C'était tout ? Un vulgaire biscuit ? Ce fut plus fort que lui, Zephyr éclata de rire. Ce fut si spontané qu'il se demanda, un peu tard, s'il ne risquait pas de vexer l'étrange créature.
« S'il n'y a que ça, je vous offre les deux. »
Sortant son dessert de sa poche, il tendit les deux cookies vers l'ombre qui s'approcha. Le feu sembla mourir lorsque la bête passa à côté, les flammes reprenant avec peine une fois qu'elle s'en fut éloignée.  C'était comme un nuage de fumée noire et opaque qui se déplaçait. Zephyr avait bien conscience qu'un corps se cachait là dessous, mais impossible d'en distinguer les contours. Un morceau de l'ombre, certainement le bras de la créature, s'éleva et pris les cookies de la mains du jeune homme. Zephyr crut sentir des griffes et une peau dure contre sa paume. Quelle était donc cette chose ?
Dans son dos, la porte s'ouvrit, l'obligeant à faire un pas en avant. La créature avait complètement disparue. A la place, un gros chien noir et pataud était en train de dévorer les biscuits, affalé sur un épais tapis devant l'âtre de la cheminée.

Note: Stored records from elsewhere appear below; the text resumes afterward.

(** [executeOnDocument(serviceName, params, lambda)].  The function is not
    [async]: a failed lookup is thrown at the caller, and what it returns is
    the promise of the lambda with the [catch] handler attached. *)
Definition executeOnDocument {T} (serviceName : string) (uri : string)
    (lambda : Oid -> M T) : M (Result T) :=
  let path := uriToPath uri in
  log serviceName (Some path) ;;;
  document <- getOpenDocument (JStr uri) ;;
  activateEditor document JUndefined ;;;
  settle (catch (lambda document) (fun err =>
    showMessage (mkShow err MTError) ;;;
    throw (ThrownResponseError InvalidRequest (thrown_to_string err) err))).

Definition didOpenTextDocument (textDocument : TextDocumentItem) : M unit :=
  let path := uriToPath (item_uri textDocument) in
  log "onDidOpenTextDocument" (Some path) ;;;
  document <- new_TextDocument textDocument ;;
  modify (with_registry <[item_uri textDocument := document]>) ;;;
  editor <- new_TextEditor document ;;
  modify (with_window (fun w => mkWindow (visibleTextEditors w ++ [editor])
                                         (activeTextEditor w))) ;;;
  modify (with_window (fun w => mkWindow (visibleTextEditors w) (Some editor))) ;;;
  (* doBuild requires an active editor so we start the initial build this late *)
  st <- get ;;
  let hadBuild := hasStartedInitialBuild st in
  modify (with_flag true) ;;;
  buildCode false.

Definition didCloseTextDocument (textDocument_uri : string) : M unit :=
  let path := uriToPath textDocument_uri in
  log "onDidCloseTextDocument" (Some path) ;;;
  modify (with_registry (delete textDocument_uri)) ;;;
  uri <- Uri_parse textDocument_uri ;;
  st <- get ;;
  let visible := visibleTextEditors (window st) in
  let i := first_index_from (fun editor =>
               identical (editor_document_uri st editor) (Some uri)) visible 0 in
  if (i <? length visible)%nat
  then modify (with_window (fun w => mkWindow (splice_from i (visibleTextEditors w))
                                              (activeTextEditor w)))
  else ret tt.

(** The promise of [executeOnDocument] is dropped. *)
Definition didChangeTextDocument (uri : string) (version : Z)
    (contentChanges : list Json) : M unit :=
  _ <- executeOnDocument "onDidCloseTextDocument" uri (fun document =>
         document_apply document contentChanges version) ;;
  ret tt.

(** [.then(() => buildCode(false))]: runs only if the promise fulfils. *)
Definition didSaveTextDocument (uri : string) : M unit :=
  saved <- executeOnDocument "onDidSaveTextDocument" uri (fun document =>
             document_save document) ;;
  match saved with
  | Ok _ => buildCode false
  | Throw _ => ret tt
  end.

Definition definition (uri : string) (position : Position) : M DefinitionResult :=
  await (executeOnDocument "definition" uri (fun document =>
    definition <- call "provideDefinition" (Some document)
                    (fun st => provideDefinition st document position) ;;
    match definition with
    | Some d => ret (DefinitionOf d)
    | None => ret DefinitionNone
    end)).

Definition documentSymbol (uri : string) : M (list SymbolInformation) :=
  await (executeOnDocument "symbol" uri (fun document =>
    symbolInformation <- call "provideDocumentSymbols" (Some document)
                           (fun st => provideDocumentSymbols st document) ;;
    st <- get ;;
    match document_uri st document with
    | Some u =>
        ret (map (fun symbol =>
               mkSymbol (sym_info symbol) (sym_range symbol)
                        (Some (mkLocation (sym_range symbol) (uriToStringUri u))))
             symbolInformation)
    | None => throw (ThrownTypeError "not a TextDocument")
    end)).

Definition completion (uri : string) (position : Position) : M CompletionList :=
  await (executeOnDocument "completion" uri (fun document =>
    items <- call "provideCompletionItems" (Some document)
               (fun st => provideCompletionItems st document position) ;;
    ret {| isIncomplete := false; items := items ++ proposals |})).

Definition hover (uri : string) (position : Position) : M Json :=
  await (executeOnDocument "hover" uri (fun document =>
    call "provideHover" (Some document)
      (fun st => provideHover st document position))).

Definition rename (uri : string) (position : Position) (newName : string) : M Json :=
  await (executeOnDocument "onRename" uri (fun document =>
    call "provideRenameEdits" (Some document)
      (fun st => provideRenameEdits st document position newName))).

Definition references (uri : string) (position : Position) : M Json :=
  await (executeOnDocument "onReferences" uri (fun document =>
    call "provideReferences" (Some document)
      (fun st => provideReferences st document position true))).

Definition documentFormatting (uri : string) (options : Json) : M Json :=
  await (executeOnDocument "format" uri (fun document =>
    call "provideDocumentFormattingEdits" (Some document)
      (fun st => provideDocumentFormattingEdits st document options))).

Definition signatureHelp (uri : string) (position : Position) : M Json :=
  await (executeOnDocument "signatureHelp" uri (fun document =>
    call "provideSignatureHelp" (Some document)
      (fun st => provideSignatureHelp st document position))).
(** * grafterm: the metric-gathering resilience and scheduling engine

    A shallow embedding of the Go sources

    - [internal/service/metric/cache.go]            (module [metric])
    - the two [QueryExecutor] files of package [metric] (module [metric])
    - [internal/service/metric/prometheus], enhanced gatherer (module [prometheus])
    - [internal/service/metric/datasource/datasource.go] (module [datasource])
    - [internal/view/page], [dashboard.Sync]         (module [page])
    - [internal/view/app.go], the application        (module [view])
    - [internal/view/page/widget], the gauge         (module [widget])
    - [internal/view/render/termdash/gauge.go]       (module [termdash])

    Conventions.  A [time.Time] is an instant in nanoseconds and a
    [time.Duration] a number of nanoseconds, both in [Z].  An [int64]
    counter is a [Z] whose increments are wrapped by [int64].  A finite
    [float64] is the rational it denotes, and every float64 operation
    rounds as IEEE 754 binary64 does (module [float64]).  A Go [error]
    is a value of [error]; the [nil] error is [None] of [option error].
    Go maps are stdpp [gmap]s.  Everything the code reads from its
    environment (the clock, the context, the backend, the scheduler) is
    passed in explicitly. *)

From Stdlib Require Import ZArith QArith Qround Qabs Qpower Lia Lqa.
From Stdlib Require Import String Ascii List Bool Permutation DecimalString.
From Stdlib Require Import PrimFloat FloatOps SpecFloat Uint63.
From stdpp Require Import gmap strings list fin_maps.

Local Open Scope string_scope.
Local Open Scope list_scope.
Local Open Scope Z_scope.

(** ** Go values shared by all packages *)

(** Two's complement wrap-around of a 64 bit signed integer. *)
Definition int64 (z : Z) : Z := (z + 2 ^ 63) mod 2 ^ 64 - 2 ^ 63.
Arguments int64 : simpl never.

Definition Nanosecond : Z := 1.
Definition Millisecond : Z := 1000000.
Definition Second : Z := 1000000000.
Definition Hour : Z := 3600 * Second.

(** The two sentinel errors of package [context]. *)
Module context.

Inductive sentinel : Type :=
| DeadlineExceeded
| Canceled.

(** [==] on the sentinels. *)
Definition eqb (s t : sentinel) : bool :=
  match s, t with
  | DeadlineExceeded, DeadlineExceeded => true
  | Canceled, Canceled => true
  | _, _ => false
  end.

End context.

(** [error]: a sentinel of package [context]; a value made by
    [errors.New], or by [fmt.Errorf] without a [%w] verb; a value made
    by [fmt.Errorf] with a trailing [%w] verb; and a value of any other
    error type, given by what its methods answer: [Error()], [Is] asked
    about a sentinel of [context] (false for a type without that
    method), and [Unwrap()] ([None] for a type without that method, and
    when it returns nil). *)
#[warnings="-register-all"]
Inductive error : Type :=
| Sentinel (s : context.sentinel)
| ErrorsNew (msg : string)
| Errorf (prefix : string) (wrapped : error)
| Custom (msg : string) (Is : context.sentinel -> bool)
         (unwrap : option error).

Abbreviation DeadlineExceeded := (Sentinel context.DeadlineExceeded).
Abbreviation Canceled := (Sentinel context.Canceled).

(** [err.Error()] *)
Fixpoint Error (e : error) : string :=
  match e with
  | DeadlineExceeded => "context deadline exceeded"
  | Canceled => "context canceled"
  | ErrorsNew msg => msg
  | Errorf prefix wrapped => prefix +:+ Error wrapped
  | Custom msg _ _ => msg
  end.

(** [errors.Unwrap(e)] *)
Definition Unwrap (e : error) : option error :=
  match e with
  | Errorf _ wrapped => Some wrapped
  | Custom _ _ unwrap => unwrap
  | _ => None
  end.

(** [errors.Is(e, target)] for a sentinel [target] of [context]: at each
    error of the chain, [==] with the target, then the [Is] method,
    then [Unwrap].  Only a sentinel is [==] to a sentinel. *)
Fixpoint errorsIs (e : error) (target : context.sentinel) : bool :=
  match e with
  | Sentinel s => context.eqb s target
  | ErrorsNew _ => false
  | Errorf _ wrapped => errorsIs wrapped target
  | Custom _ Is unwrap =>
      Is target
      || match unwrap with
         | Some wrapped => errorsIs wrapped target
         | None => false
         end
  end.

(** The error carries the deadline or cancellation signal of a context. *)
Definition carriesContextSignal (e : error) : bool :=
  errorsIs e context.DeadlineExceeded || errorsIs e context.Canceled.

(** [fmt.Errorf(p1 + "%w", fmt.Errorf(p2 + "%w", ... e))]: [e] behind
    the prefixes of as many [%w] wrappings. *)
Definition wrapAll (prefixes : list string) (e : error) : error :=
  fold_right Errorf e prefixes.

(** [strings.Contains(s, substr)] *)
Fixpoint Contains (s substr : string) : bool :=
  String.prefix substr s ||
  match s with
  | EmptyString => false
  | String _ rest => Contains rest substr
  end.

(** The [%d] verb on a non-negative integer. *)
Definition fmt_d (n : nat) : string := NilEmpty.string_of_uint (Nat.to_uint n).

(** A call that returns [(T, error)]. *)
Inductive result (T : Type) : Type :=
| Ok (v : T)
| Err (e : error).
Arguments Ok {T} v.
Arguments Err {T} e.
(** ** The ordered transcript view *)

Lemma sort_insert_Permutation x l : sort_insert x l ≡ₚ x :: l.
Proof.
  induction l as [|y l IH]; simpl; [done|].
  destruct (compareFn x y <=? 0)%Z; [done|].
  rewrite IH. apply Permutation_swap.
Qed.

Lemma stable_sort_Permutation l : stable_sort l ≡ₚ l.
Proof.
  induction l as [|x l IH]; simpl; [done|].
  by rewrite sort_insert_Permutation, IH.
Qed.

Lemma sort_insert_sorted x l :
  StronglySorted (λ p q : Z * TranscriptMessage.t, (p.1 ≤ q.1)%Z) l →
  StronglySorted (λ p q : Z * TranscriptMessage.t, (p.1 ≤ q.1)%Z)
    (sort_insert x l).
Proof.
  induction 1 as [|y l Hl IH Hy]; simpl.
  - repeat constructor.
  - unfold compareFn. destruct (Z.leb_spec (x.1 - y.1) 0) as [Hle|Hgt].
    + constructor; [by constructor|].
      constructor; [lia|]. eapply Forall_impl; [exact Hy|]. simpl. lia.
    + constructor; [done|].
      rewrite sort_insert_Permutation. constructor; [lia|done].
Qed.

Lemma stable_sort_sorted l :
  StronglySorted (λ p q : Z * TranscriptMessage.t, (p.1 ≤ q.1)%Z)
    (stable_sort l).
Proof.
  induction l as [|x l IH]; simpl; [constructor|by apply sort_insert_sorted].
Qed.

(** Insertion never moves an element past one with the same key. *)
Lemma sort_insert_filter k x l :
  filter (λ p : Z * TranscriptMessage.t, p.1 = k) (sort_insert x l)
  = filter (λ p : Z * TranscriptMessage.t, p.1 = k) (x :: l).
Proof.
  induction l as [|y l IH]; simpl; [done|].
  unfold compareFn. destruct (Z.leb_spec (x.1 - y.1) 0) as [Hle|Hgt]; [done|].
  rewrite (filter_cons _ y), IH, !filter_cons.
  destruct (decide (x.1 = k)), (decide (y.1 = k)); try done. lia.
Qed.

Lemma stable_sort_filter k l :
  filter (λ p : Z * TranscriptMessage.t, p.1 = k) (stable_sort l)
  = filter (λ p : Z * TranscriptMessage.t, p.1 = k) l.
Proof.
  induction l as [|x l IH]; simpl; [done|].
  by rewrite sort_insert_filter, !filter_cons, IH.
Qed.

Lemma keyed_Some l kl :
  keyed l = Some kl →
  snd <$> kl = l
  ∧ Forall (λ p, TranscriptMessage.timestamp p.2 = JNum p.1) kl.
Proof.
  unfold keyed. intros H%mapM_Some. induction H as [|m p l kl Hmp _ [IH1 IH2]].
  - done.
  - unfold timestamp_number in Hmp.
    destruct (TranscriptMessage.timestamp m) eqn:E; simplify_eq/=.
    split; [done|]. by constructor.
Qed.

Lemma keyed_total l :
  Forall (λ m, is_Some (timestamp_number m)) l → is_Some (keyed l).
Proof.
  intros H. unfold keyed. apply mapM_is_Some.
  eapply Forall_impl; [exact H|]. intros m [k Hk].
  unfold compose. rewrite Hk. simpl. eauto.
Qed.

Lemma filter_keyed t kl :
  Forall (λ p, TranscriptMessage.timestamp p.2 = JNum p.1) kl →
  filter (λ m, TranscriptMessage.timestamp m = JNum t) (snd <$> kl)
  = snd <$> filter (λ p : Z * TranscriptMessage.t, p.1 = t) kl.
Proof.
  induction 1 as [|p kl Hp _ IH]; [done|].
  rewrite fmap_cons, !filter_cons, IH.
  destruct (decide (p.1 = t)) as [E|E].
  - rewrite decide_True by (by rewrite Hp, E). done.
  - rewrite decide_False; [done|]. rewrite Hp. by intros [= ?].
Qed.

Lemma sorted_keyed kl :
  Forall (λ p, TranscriptMessage.timestamp p.2 = JNum p.1) kl →
  StronglySorted (λ p q : Z * TranscriptMessage.t, (p.1 ≤ q.1)%Z) kl →
  StronglySorted not_later (snd <$> kl).
Proof.
  intros Hk Hs. induction Hs as [|p kl Hs IH Hp]; [constructor|].
  apply Forall_cons in Hk as [Hkp Hk]. rewrite fmap_cons.
  constructor; [by apply IH|].
  apply Forall_fmap, Forall_forall. intros q Hq. simpl.
  rewrite Forall_forall in Hp, Hk.
  exists p.1, q.1. split_and!; [done|by apply Hk|by apply Hp].
Qed.

Lemma sortedMessages_spec l :
  Forall (λ m, is_Some (timestamp_number m)) l →
  ∃ s, sortedMessages l = Some s
       ∧ s ≡ₚ l
       ∧ StronglySorted not_later s
       ∧ ∀ t, filter (λ m, TranscriptMessage.timestamp m = JNum t) s
              = filter (λ m, TranscriptMessage.timestamp m = JNum t) l.
Proof.
  intros Hnum. destruct (keyed_total l Hnum) as [kl Hkl].
  destruct (keyed_Some l kl Hkl) as [Hsnd Hkeys].
  assert (Hskeys : Forall (λ p, TranscriptMessage.timestamp p.2 = JNum p.1)
                     (stable_sort kl)).
  { by rewrite stable_sort_Permutation. }
  exists (snd <$> stable_sort kl). split_and!.
  - unfold sortedMessages. by rewrite Hkl.
  - by rewrite stable_sort_Permutation, Hsnd.
  - apply sorted_keyed; [done|apply stable_sort_sorted].
  - intros t. rewrite filter_keyed, stable_sort_filter by done.
    by rewrite <- filter_keyed, Hsnd.
Qed.

(** X13: the conversation view is the stored list ordered by time.  For a
    store whose timestamps are numbers, [sortedMessages] returns a list that
    holds exactly the stored entries, in which no entry is later in time
    than one after it, and in which entries with equal timestamps keep the
    order they have in the store. *)
Theorem X13_sortedMessages_stable_sort_by_timestamp :
  ∀ (l : list TranscriptMessage.t),
    Forall (λ m, is_Some (timestamp_number m)) l →
    ∃ s, sortedMessages l = Some s
         ∧ s ≡ₚ l
         ∧ StronglySorted not_later s
         ∧ ∀ t, filter (λ m, TranscriptMessage.timestamp m = JNum t) s
                = filter (λ m, TranscriptMessage.timestamp m = JNum t) l.
Proof. intros l. apply sortedMessages_spec. Qed.

Lemma X13_sortedMessages_witness :
  Forall (λ m, is_Some (timestamp_number m)) out_of_order
  ∧ TranscriptMessage.id <$> default [] (sortedMessages out_of_order)
    = ["user-1"; "assistant-1"; "user-2"]
  ∧ sortedMessages out_of_order ≠ None.
Proof.
  assert (H : Forall (λ m, is_Some (timestamp_number m)) out_of_order).
  { unfold out_of_order. repeat (apply Forall_cons; split; [by eexists|]).
    apply Forall_nil_2. }
  split; [exact H|]. split; [by vm_compute|].
  destruct (X13_sortedMessages_stable_sort_by_timestamp out_of_order H)
    as (s & Hs & _).
  rewrite Hs. discriminate.
Defined.

(** ** The trace of transport operations *)







(** ** The mute flag and the microphone *)






(** ** The view of a reachable store *)

Lemma timestamps_typed_numbers evs :
  timestamps_typed evs →
  Forall (λ m, is_Some (timestamp_number m)) (messages (app (run initial evs))).
Proof.
  induction evs as [|ev evs IH] using rev_ind; intros Hty.
  - vm_compute. apply Forall_nil_2.
  - apply Forall_app in Hty as [Hevs Hev]. apply Forall_cons in Hev as [Hev _].
    rewrite run_snoc.
    destruct (step_messages (run initial evs) ev)
      as [->|[->|(now & d & -> & Ht & ->)]];
      [by apply IH|apply Forall_nil_2|].
    apply Forall_forall. intros m Hm.
    destruct (handleTranscript_elem _ _ _ Hm) as [->|Hin].
    + unfold timestamp_number, buildTranscript, coalesce. simpl.
      destruct (Hev Ht) as [-> | [n ->]]; simpl; eauto.
    + specialize (IH Hevs). rewrite Forall_forall in IH. by apply IH.
Qed.

(** X16: in every reachable state the conversation view shows each stored
    entry exactly once.  When the transcript messages received so far
    carried a number as [timestamp] or none, the view of the store is
    defined, is a rearrangement of the store (same entries, same number of
    them), is ordered by time, and its ids, used as list keys, are pairwise
    distinct. *)
Theorem X16_view_of_reachable_store :
  ∀ (evs : list Event),
    timestamps_typed evs →
    ∃ s, sortedMessages (messages (app (run initial evs))) = Some s
         ∧ s ≡ₚ messages (app (run initial evs))
         ∧ length s = length (messages (app (run initial evs)))
         ∧ StronglySorted not_later s
         ∧ NoDup (TranscriptMessage.id <$> s).
Proof.
  intros evs Hty.
  destruct (sortedMessages_spec _ (timestamps_typed_numbers evs Hty))
    as (s & Hs & Hp & Hsorted & _).
  exists s. split_and!; [done|done|by rewrite Hp|done|].
  rewrite Hp. apply reachable_ids_NoDup. by exists evs.
Qed.

Lemma X16_view_witness :
  timestamps_typed two_untimed
  ∧ TranscriptMessage.id
      <$> default [] (sortedMessages (messages (app (run initial two_untimed))))
    = ["assistant-1"; "user-1"]
  ∧ sortedMessages (messages (app (run initial two_untimed))) ≠ None.
Proof.
  assert (H : timestamps_typed two_untimed).
  { unfold timestamps_typed, two_untimed.
    repeat (apply Forall_cons; split; [first [exact I|intros _; left; by vm_compute]|]).
    apply Forall_nil_2. }
  split; [exact H|]. split; [by vm_compute|].
  destruct (X16_view_of_reachable_store two_untimed H) as (s & Hs & _).
  rewrite Hs. discriminate.
Defined.

(** ** Retrying a teardown *)

(** X17: a teardown that failed can be retried.  Whatever state [disconnect]
    is called in and however its [leave]/[destroy] settle, a following
    [disconnect] whose teardown resolves ends with the state [disconnected],
    the pipeline status ['idle'] and no call object in the ref; after a
    rejection the call object was kept in the ref, so the retry asks it to
    leave again. *)
Theorem X17_failed_teardown_can_be_retried :
  ∀ (w : World) (t : Teardown),
    connectionStatus (hook (disconnect TeardownOk (disconnect t w))) = disconnected
    ∧ pipelineStatus (hook (disconnect TeardownOk (disconnect t w))) = JStr "idle"
    ∧ callObjectRef (hook (disconnect TeardownOk (disconnect t w))) = None
    ∧ (is_Some (callObjectRef (hook w)) → t ≠ TeardownOk →
       callObjectRef (hook (disconnect t w)) = callObjectRef (hook w)
       ∧ ∃ ops, transportLog (env (disconnect TeardownOk (disconnect t w)))
                = transportLog (env (disconnect t w)) ++ [OpLeave; OpDestroy]
                ∧ transportLog (env (disconnect t w))
                  = transportLog (env w) ++ OpLeave :: ops).
Proof.
  intros w t. unfold disconnect.
  destruct (callObjectRef (hook w)) as [call|] eqn:E; [destruct t|]; simpl;
    rewrite ?E; simpl; split_and!; try done.
  - intros _ _. split; [done|]. exists []. by rewrite <- !app_assoc.
  - intros _ _. split; [done|]. exists [OpDestroy]. by rewrite <- !app_assoc.
Qed.
(** C3: on Enter the trimmed line, when not empty, is appended to the
    history and the cursor moves past the end; the command [clear] also
    clears the display; the command goes to the dispatcher when one is
    configured and the command is not empty, and otherwise the prompt is
    written; the input buffer ends empty. *)
Theorem enter_submits_trimmed_line (p : Props) (key : jsstr) (s : State) :
  live s = true -> code_is key 13 = true ->
  let cmd := trim (currentLineData s) in
  exists s', onData p key s = Ok tt s' /\
    historyLineData s' =
      (if truthy cmd then historyLineData s ++ [cmd] else historyLineData s) /\
    lastCommandIndex s' =
      (if truthy cmd then length_of (historyLineData s ++ [cmd])
       else lastCommandIndex s) /\
    displayed s' =
      displayed s ++ (if eqb cmd (lit "clear") then [Clear] else [])
        ++ (if dispatch p && truthy cmd then [] else [Write promptText]) /\
    dispatched s' =
      dispatched s
        ++ (if dispatch p && truthy cmd then [terminalOperation cmd] else []) /\
    currentLineData s' = [].
Proof.
  intros Hlive Hk cmd.
  destruct (onData_enter p key s Hlive Hk) as (s' & Hrun & _ & Hrest).
  exists s'. split; assumption.
Qed.
Lemma queue_all_correct :
  forall (names : list string) (N : list string) (st : queue_state),
  queue_inv sys N st ->
  (forall n, In n names -> get prec n <> None) ->
  exists new st',
    queue_all sys names st = Ok st' /\
    queue_inv sys (N ++ new) st' /\
    (forall n, In n names -> In n (N ++ new)).
Proof.
  induction names as [|n names IHl]; intros N st Hinv Hentry;
    cbn [queue_all].
  - exists [], st. rewrite app_nil_r.
    split; [reflexivity|]. split; [assumption | intros n []].
  - assert (Hpre : queue_pre sys (S (length prec)) n [] N st).
    { split; [assumption|]. split; [apply Hentry; now left|].
      split; [constructor|]. split; [intros x []|]. split; [intros a []|].
      unfold keys. rewrite length_map. simpl. lia. }
    destruct (r_get_tasks_queue_correct _ n [] N st Hpre)
      as (new1 & st1 & -> & Hinv1 & Hn & _).
    cbn [bind].
    destruct (IHl (N ++ new1) st1 Hinv1)
      as (new2 & st2 & E & Hinv2 & Hall).
    { intros m Hm. apply Hentry. now right. }
    rewrite <- app_assoc in *.
    exists (new1 ++ new2), st2. split; [assumption|]. split; [assumption|].
    intros m [<- | Hm]; [|now apply Hall].
    rewrite app_assoc. apply in_app_iff. now left.
Qed.

End Queue.

(** ** The queue of a valid system *)

Lemma get_task_table (ts : list Task) (t : Task) :
  names_distinct ts -> In t ts -> get (task_table ts) (name t) = Some t.
Proof.
  intros Hd Hin. apply In_get.
  - unfold dict_wf. now rewrite keys_table.
  - unfold task_table. apply in_map_iff. now exists t.
Qed.

Lemma get_task_table_name (ts : list Task) (n : string) (t : Task) :
  get (task_table ts) n = Some t -> name t = n /\ In t ts.
Proof.
  intros H. apply get_In in H. unfold task_table in H.
  apply in_map_iff in H. destruct H as (t' & [= <- <-] & Hin). auto.
Qed.

Lemma map_get_names (ts : list Task) :
  names_distinct ts ->
  forall l, incl l ts -> map (get (task_table ts)) (map name l) = map Some l.
Proof.
  intros Hd. induction l as [|t l IH]; intros Hl; simpl; [reflexivity|].
  rewrite get_task_table; [|assumption | apply Hl; now left].
  f_equal. apply IH. intros x Hx. apply Hl. now right.
Qed.

Lemma map_get_Some (ts : list Task) :
  forall (N : list string) (order : list Task),
  map (get (task_table ts)) N = map Some order -> map name order = N.
Proof.
  induction N as [|n N IH]; intros [|t order]; simpl; try discriminate.
  - reflexivity.
  - intros [= H1 H2]. apply get_task_table_name in H1.
    destruct H1 as [-> _]. f_equal. now apply IH.
Qed.

Lemma valid_preds_have_entry (ts : list Task) (prec : precedence_dict) :
  valid_input ts prec -> preds_have_entry prec.
Proof.
  intros Hv a b Hab.
  apply (vi_preds _ _ Hv) in Hab. unfold registered in Hab.
  apply in_map_iff in Hab. destruct Hab as (t & <- & Ht).
  now apply (vi_entry _ _ Hv).
Qed.

Lemma registered_entry (ts : list Task) (prec : precedence_dict) (n : string) :
  valid_input ts prec -> (registered ts n <-> get prec n <> None).
Proof.
  intros Hv. split.
  - intros H. apply in_map_iff in H. destruct H as (t & <- & Ht).
    now apply (vi_entry _ _ Hv).
  - intros H. apply (vi_keys _ _ Hv). apply get_Some_key.
    destruct (get prec n); [eauto | congruence].
Qed.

Sortant de la pièce à reculons, il s'adressa au chien avant de partir, sans être certain que c'était bien la même bête :
« Merci. »
Le chien leva la tête tout en mastiquant un des biscuits puis il se désintéressa de l'humain pour se concentrer sur son repas.

Refermant la porte, Zephyr s'adossa un instant au mur dans le couloir, repensant à ce qu'il venait de se passer. C'était complètement dingue !
Devait-il en parler à ses deux compagnons ?  Le croiraient t-ils seulement ? Lui-même n'était pas certain de ce qu'il venait de vivre et il doutait de croire quiconque lui raconterait une telle chose. Mais il était à dreamland. Ce simple argument suffisait à rendre crédible n'importe quoi.

D'un pas plus assuré qu’auparavant, il se dirigea vers l'autre bout du couloir. Il repassa devant le réfectoire puis continua jusque dans le hall d'entrée où il aperçu Eva qui, visiblement, était en train de le chercher. Un sourire de gosse sur les lèvres, il se rendit compte qu'il était heureux dans ce monde. Ses doutes, ses craintes... Cette peur lovée au creux de son ventre. Envolés.